Exercise details
Could you return only the lines that run from the line with "flushed (alg t)" through the final line of the data, exactly as they stand?

The records
- Opening Delimiter -

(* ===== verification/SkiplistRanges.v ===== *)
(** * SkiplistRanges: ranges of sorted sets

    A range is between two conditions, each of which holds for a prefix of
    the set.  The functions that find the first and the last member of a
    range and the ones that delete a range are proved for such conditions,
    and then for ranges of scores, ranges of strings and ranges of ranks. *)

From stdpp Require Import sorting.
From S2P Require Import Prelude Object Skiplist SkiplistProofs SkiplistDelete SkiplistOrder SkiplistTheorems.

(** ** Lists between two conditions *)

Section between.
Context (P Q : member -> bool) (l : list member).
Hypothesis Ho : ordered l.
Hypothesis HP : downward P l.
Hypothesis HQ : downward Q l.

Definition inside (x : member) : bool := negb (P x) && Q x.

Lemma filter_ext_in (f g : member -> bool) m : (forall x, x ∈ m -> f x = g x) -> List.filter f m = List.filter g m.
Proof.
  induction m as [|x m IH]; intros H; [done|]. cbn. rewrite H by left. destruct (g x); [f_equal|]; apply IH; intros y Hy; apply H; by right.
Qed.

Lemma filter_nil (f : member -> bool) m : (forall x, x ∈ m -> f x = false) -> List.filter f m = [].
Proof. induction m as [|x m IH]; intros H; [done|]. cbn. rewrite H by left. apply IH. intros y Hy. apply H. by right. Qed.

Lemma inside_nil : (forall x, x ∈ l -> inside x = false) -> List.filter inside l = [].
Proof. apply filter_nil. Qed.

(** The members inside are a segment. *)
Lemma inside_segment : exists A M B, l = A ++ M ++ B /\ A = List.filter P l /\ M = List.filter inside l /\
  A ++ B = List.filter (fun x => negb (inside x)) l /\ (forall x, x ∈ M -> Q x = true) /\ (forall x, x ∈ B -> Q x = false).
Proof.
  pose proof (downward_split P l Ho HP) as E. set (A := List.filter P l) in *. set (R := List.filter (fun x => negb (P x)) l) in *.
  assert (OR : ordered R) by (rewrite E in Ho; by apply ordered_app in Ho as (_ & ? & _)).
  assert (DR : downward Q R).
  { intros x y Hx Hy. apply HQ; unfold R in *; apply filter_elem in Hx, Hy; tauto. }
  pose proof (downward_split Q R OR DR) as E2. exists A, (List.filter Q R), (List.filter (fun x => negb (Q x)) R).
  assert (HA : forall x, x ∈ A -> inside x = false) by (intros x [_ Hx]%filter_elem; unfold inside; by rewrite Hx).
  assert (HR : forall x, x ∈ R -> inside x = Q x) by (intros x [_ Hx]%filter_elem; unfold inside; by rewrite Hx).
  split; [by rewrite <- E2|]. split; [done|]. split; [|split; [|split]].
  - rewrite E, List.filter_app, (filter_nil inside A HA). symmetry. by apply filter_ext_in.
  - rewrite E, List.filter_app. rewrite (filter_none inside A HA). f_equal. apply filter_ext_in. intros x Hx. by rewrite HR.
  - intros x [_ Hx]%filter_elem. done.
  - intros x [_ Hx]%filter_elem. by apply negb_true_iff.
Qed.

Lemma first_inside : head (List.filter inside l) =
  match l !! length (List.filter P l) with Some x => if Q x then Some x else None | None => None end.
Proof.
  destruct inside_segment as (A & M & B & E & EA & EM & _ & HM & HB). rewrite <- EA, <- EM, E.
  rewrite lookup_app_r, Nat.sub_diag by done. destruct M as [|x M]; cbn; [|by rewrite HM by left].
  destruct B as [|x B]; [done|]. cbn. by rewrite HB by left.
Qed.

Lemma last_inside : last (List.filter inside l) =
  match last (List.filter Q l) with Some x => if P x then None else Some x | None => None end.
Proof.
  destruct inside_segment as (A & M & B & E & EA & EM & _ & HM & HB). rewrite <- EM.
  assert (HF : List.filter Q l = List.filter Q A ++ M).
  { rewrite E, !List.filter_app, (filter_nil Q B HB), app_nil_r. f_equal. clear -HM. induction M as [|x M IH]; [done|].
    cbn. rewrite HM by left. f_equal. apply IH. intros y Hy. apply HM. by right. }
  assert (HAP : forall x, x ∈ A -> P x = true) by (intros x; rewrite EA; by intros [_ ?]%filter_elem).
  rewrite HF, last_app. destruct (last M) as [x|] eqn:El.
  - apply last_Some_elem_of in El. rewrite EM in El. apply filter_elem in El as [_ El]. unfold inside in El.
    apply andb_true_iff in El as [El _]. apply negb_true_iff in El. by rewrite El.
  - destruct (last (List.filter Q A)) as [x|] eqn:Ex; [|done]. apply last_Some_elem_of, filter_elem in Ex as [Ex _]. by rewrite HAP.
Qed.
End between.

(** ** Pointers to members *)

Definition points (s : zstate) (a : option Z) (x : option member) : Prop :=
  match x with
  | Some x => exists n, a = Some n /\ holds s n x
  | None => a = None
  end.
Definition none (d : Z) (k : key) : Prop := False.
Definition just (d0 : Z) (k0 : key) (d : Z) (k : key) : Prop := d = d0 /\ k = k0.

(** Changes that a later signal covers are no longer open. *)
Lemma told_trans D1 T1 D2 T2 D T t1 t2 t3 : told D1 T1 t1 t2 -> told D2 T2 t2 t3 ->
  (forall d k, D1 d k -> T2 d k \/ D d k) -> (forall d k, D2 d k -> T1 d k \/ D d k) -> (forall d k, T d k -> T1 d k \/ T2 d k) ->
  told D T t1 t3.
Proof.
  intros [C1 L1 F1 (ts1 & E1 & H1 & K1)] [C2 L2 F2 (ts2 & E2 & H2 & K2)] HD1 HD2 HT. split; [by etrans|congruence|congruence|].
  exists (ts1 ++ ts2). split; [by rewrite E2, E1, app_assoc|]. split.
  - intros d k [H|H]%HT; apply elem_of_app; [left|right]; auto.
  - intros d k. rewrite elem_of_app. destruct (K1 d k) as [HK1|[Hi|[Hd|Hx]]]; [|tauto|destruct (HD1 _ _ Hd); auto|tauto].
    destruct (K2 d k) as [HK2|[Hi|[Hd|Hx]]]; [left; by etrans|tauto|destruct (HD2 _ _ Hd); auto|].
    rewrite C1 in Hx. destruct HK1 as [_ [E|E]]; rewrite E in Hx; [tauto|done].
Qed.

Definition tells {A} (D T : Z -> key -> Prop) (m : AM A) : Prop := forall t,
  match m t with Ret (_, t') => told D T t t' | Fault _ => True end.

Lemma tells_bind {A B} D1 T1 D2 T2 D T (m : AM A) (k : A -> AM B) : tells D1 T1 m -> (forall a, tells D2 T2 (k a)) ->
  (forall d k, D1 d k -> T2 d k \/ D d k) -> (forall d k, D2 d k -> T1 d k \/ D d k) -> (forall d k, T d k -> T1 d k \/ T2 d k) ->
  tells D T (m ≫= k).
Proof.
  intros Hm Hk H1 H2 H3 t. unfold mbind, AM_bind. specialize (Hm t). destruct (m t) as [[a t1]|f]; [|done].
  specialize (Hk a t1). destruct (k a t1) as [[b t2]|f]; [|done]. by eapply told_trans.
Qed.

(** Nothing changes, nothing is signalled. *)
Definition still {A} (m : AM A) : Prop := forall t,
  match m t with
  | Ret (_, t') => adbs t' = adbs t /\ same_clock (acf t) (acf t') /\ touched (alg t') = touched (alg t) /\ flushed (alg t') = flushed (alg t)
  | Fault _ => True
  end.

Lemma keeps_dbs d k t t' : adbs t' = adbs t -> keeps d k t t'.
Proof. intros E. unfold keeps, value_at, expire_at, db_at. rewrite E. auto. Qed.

- Closing Delimiter -

Completed exercise
  | Ret (_, t') => adbs t' = adbs t /\ same_clock (acf t) (acf t') /\ touched (alg t') = touched (alg t) /\ flushed (alg t') = flushed (alg t)
  | Fault _ => True
  end.

Lemma keeps_dbs d k t t' : adbs t' = adbs t -> keeps d k t t'.
Proof. intros E. unfold keeps, value_at, expire_at, db_at. rewrite E. auto. Qed.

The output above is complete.